(About this exercise) In the entries below, the lines from the one with "(** Success of" through the one with "case_if; bool_to_prop; [done |]. case_if;" are to be copied exactly; both ends count.

(Input material)
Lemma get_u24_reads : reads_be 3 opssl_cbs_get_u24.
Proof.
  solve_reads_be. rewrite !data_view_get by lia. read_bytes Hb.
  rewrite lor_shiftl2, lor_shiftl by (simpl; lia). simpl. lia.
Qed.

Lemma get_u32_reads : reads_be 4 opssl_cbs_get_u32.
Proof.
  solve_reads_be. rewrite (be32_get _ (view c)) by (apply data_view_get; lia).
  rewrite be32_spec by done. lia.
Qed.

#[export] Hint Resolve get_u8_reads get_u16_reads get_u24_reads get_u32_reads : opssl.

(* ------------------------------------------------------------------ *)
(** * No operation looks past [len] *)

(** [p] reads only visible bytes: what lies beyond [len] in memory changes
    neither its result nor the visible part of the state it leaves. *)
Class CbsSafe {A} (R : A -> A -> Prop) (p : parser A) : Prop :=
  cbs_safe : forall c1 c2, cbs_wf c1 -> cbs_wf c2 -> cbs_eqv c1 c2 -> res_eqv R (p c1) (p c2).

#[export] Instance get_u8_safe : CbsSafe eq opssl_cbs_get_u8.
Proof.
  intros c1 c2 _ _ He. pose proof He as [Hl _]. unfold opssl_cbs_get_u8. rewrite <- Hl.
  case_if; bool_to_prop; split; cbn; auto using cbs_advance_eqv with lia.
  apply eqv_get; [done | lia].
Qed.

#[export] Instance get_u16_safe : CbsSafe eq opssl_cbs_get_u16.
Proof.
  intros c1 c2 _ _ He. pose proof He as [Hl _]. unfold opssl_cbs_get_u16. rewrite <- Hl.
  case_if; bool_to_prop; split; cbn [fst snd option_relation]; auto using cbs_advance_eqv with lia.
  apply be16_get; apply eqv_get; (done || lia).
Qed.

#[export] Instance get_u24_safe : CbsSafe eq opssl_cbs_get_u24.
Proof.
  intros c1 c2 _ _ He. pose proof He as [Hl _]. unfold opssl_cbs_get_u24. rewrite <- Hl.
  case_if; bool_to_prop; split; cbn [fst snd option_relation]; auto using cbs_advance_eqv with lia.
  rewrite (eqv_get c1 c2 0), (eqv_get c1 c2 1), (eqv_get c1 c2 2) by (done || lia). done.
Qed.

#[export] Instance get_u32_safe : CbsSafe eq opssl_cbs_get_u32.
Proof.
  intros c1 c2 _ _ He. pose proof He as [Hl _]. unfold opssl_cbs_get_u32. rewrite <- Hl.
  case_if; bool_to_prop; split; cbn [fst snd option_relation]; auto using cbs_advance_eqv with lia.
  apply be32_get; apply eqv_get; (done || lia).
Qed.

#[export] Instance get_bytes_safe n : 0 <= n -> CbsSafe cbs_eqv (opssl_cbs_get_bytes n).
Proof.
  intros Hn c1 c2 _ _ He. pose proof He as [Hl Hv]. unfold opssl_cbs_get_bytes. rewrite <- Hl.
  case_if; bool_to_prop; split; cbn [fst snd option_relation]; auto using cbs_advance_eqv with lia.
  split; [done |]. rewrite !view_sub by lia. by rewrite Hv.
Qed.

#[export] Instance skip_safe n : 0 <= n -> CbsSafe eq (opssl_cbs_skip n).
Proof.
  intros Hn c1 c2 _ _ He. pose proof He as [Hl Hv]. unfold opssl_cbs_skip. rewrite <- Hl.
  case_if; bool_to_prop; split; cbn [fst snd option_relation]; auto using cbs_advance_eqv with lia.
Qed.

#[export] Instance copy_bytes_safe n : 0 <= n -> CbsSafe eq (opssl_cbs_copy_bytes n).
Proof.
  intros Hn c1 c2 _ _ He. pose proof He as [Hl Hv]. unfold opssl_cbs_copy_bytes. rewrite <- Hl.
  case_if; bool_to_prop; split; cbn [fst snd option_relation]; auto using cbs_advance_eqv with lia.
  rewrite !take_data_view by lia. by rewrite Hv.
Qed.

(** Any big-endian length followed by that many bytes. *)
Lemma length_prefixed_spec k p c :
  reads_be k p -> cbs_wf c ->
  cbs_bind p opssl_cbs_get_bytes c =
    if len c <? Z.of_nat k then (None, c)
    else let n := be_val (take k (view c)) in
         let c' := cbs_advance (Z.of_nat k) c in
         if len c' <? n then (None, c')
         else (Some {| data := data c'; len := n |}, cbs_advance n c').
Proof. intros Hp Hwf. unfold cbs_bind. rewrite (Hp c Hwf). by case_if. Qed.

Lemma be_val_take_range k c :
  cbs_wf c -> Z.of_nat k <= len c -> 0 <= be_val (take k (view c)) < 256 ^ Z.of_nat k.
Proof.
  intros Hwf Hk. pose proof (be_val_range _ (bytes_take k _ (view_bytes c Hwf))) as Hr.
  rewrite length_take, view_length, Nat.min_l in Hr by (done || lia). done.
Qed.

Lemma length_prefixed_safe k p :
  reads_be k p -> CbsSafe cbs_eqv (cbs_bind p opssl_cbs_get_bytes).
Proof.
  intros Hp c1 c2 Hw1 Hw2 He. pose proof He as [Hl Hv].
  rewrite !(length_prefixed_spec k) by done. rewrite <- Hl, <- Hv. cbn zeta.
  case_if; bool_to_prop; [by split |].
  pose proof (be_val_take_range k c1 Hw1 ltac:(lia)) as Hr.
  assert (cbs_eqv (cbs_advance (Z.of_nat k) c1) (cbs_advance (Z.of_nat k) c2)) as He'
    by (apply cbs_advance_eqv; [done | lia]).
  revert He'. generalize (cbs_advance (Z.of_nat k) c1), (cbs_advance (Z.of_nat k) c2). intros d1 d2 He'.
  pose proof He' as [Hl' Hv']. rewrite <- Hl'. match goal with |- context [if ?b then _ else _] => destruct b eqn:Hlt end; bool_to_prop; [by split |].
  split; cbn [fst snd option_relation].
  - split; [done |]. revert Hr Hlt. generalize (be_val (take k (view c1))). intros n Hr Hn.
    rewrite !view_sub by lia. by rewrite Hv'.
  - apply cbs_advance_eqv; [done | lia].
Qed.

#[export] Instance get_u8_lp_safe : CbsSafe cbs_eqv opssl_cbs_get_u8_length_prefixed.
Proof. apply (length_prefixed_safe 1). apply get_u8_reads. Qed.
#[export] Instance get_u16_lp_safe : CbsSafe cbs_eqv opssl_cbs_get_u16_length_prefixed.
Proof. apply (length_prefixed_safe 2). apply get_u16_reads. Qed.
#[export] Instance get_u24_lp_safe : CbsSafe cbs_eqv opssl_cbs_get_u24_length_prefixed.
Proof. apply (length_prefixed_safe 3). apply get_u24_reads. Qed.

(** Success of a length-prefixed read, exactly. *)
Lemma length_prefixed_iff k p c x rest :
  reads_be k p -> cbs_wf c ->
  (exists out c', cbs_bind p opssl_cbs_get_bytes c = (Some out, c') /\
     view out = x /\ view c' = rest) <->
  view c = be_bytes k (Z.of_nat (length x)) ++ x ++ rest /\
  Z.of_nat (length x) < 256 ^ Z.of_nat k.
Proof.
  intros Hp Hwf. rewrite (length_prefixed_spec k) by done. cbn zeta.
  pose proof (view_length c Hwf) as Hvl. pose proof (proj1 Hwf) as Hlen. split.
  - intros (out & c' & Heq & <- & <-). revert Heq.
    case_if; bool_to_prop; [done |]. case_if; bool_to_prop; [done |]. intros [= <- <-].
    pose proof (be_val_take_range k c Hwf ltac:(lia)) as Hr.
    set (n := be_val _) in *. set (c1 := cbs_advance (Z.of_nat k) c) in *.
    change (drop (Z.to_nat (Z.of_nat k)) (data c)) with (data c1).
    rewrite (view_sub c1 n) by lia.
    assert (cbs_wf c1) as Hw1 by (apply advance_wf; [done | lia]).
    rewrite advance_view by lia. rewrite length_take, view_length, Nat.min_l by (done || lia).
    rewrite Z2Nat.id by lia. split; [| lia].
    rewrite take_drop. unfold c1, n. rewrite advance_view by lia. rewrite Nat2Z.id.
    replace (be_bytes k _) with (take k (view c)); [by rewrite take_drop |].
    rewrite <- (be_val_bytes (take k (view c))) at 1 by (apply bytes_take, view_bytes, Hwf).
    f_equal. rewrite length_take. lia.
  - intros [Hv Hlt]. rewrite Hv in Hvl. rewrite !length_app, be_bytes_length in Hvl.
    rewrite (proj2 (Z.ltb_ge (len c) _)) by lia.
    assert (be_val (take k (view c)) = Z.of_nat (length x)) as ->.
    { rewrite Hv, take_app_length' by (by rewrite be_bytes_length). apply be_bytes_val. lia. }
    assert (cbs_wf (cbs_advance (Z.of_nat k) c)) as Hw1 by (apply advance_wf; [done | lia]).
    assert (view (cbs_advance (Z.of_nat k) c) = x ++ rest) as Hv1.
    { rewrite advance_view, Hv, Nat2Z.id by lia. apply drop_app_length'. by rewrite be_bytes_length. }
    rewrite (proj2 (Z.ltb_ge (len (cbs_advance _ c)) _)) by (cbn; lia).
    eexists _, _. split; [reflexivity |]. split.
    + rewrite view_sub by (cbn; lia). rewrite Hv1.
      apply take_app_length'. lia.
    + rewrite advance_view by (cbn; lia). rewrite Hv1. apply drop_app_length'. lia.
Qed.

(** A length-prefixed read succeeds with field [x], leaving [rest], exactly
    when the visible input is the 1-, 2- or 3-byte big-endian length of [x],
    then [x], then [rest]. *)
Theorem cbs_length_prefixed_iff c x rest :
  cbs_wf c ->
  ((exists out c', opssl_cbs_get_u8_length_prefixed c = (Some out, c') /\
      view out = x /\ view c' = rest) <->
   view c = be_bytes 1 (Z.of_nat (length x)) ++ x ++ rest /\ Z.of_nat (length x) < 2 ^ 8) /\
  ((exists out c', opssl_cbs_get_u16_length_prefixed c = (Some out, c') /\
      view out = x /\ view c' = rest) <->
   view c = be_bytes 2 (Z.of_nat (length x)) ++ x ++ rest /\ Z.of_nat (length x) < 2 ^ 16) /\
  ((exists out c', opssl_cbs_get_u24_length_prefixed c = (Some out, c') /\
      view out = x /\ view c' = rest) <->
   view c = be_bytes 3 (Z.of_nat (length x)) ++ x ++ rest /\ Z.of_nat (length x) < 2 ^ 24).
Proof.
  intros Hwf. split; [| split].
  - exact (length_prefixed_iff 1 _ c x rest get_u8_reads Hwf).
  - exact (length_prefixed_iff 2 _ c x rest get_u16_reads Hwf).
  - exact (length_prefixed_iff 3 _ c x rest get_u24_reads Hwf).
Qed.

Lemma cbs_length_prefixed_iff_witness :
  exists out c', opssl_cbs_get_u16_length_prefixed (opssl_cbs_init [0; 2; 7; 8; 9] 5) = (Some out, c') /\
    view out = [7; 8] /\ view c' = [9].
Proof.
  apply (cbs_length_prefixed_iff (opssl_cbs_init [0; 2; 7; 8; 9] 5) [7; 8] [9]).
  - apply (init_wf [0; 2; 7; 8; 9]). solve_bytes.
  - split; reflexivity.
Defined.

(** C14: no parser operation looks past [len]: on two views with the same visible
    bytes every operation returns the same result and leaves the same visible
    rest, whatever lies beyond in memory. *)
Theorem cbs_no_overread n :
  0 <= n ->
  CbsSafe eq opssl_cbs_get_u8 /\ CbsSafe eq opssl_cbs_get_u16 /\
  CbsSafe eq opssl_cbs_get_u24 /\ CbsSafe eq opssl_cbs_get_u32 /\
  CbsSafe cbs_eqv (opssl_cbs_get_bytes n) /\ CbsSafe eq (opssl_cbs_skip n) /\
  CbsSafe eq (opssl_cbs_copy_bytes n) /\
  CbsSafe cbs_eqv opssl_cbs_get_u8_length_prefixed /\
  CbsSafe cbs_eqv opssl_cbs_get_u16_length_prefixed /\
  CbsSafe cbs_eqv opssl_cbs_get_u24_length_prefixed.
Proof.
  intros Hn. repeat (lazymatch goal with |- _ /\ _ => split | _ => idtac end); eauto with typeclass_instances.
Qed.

(Exercise solution)
(** Success of a length-prefixed read, exactly. *)
Lemma length_prefixed_iff k p c x rest :
  reads_be k p -> cbs_wf c ->
  (exists out c', cbs_bind p opssl_cbs_get_bytes c = (Some out, c') /\
     view out = x /\ view c' = rest) <->
  view c = be_bytes k (Z.of_nat (length x)) ++ x ++ rest /\
  Z.of_nat (length x) < 256 ^ Z.of_nat k.
Proof.
  intros Hp Hwf. rewrite (length_prefixed_spec k) by done. cbn zeta.
  pose proof (view_length c Hwf) as Hvl. pose proof (proj1 Hwf) as Hlen. split.
  - intros (out & c' & Heq & <- & <-). revert Heq.
    case_if; bool_to_prop; [done |]. case_if; bool_to_prop; [done |]. intros [= <- <-].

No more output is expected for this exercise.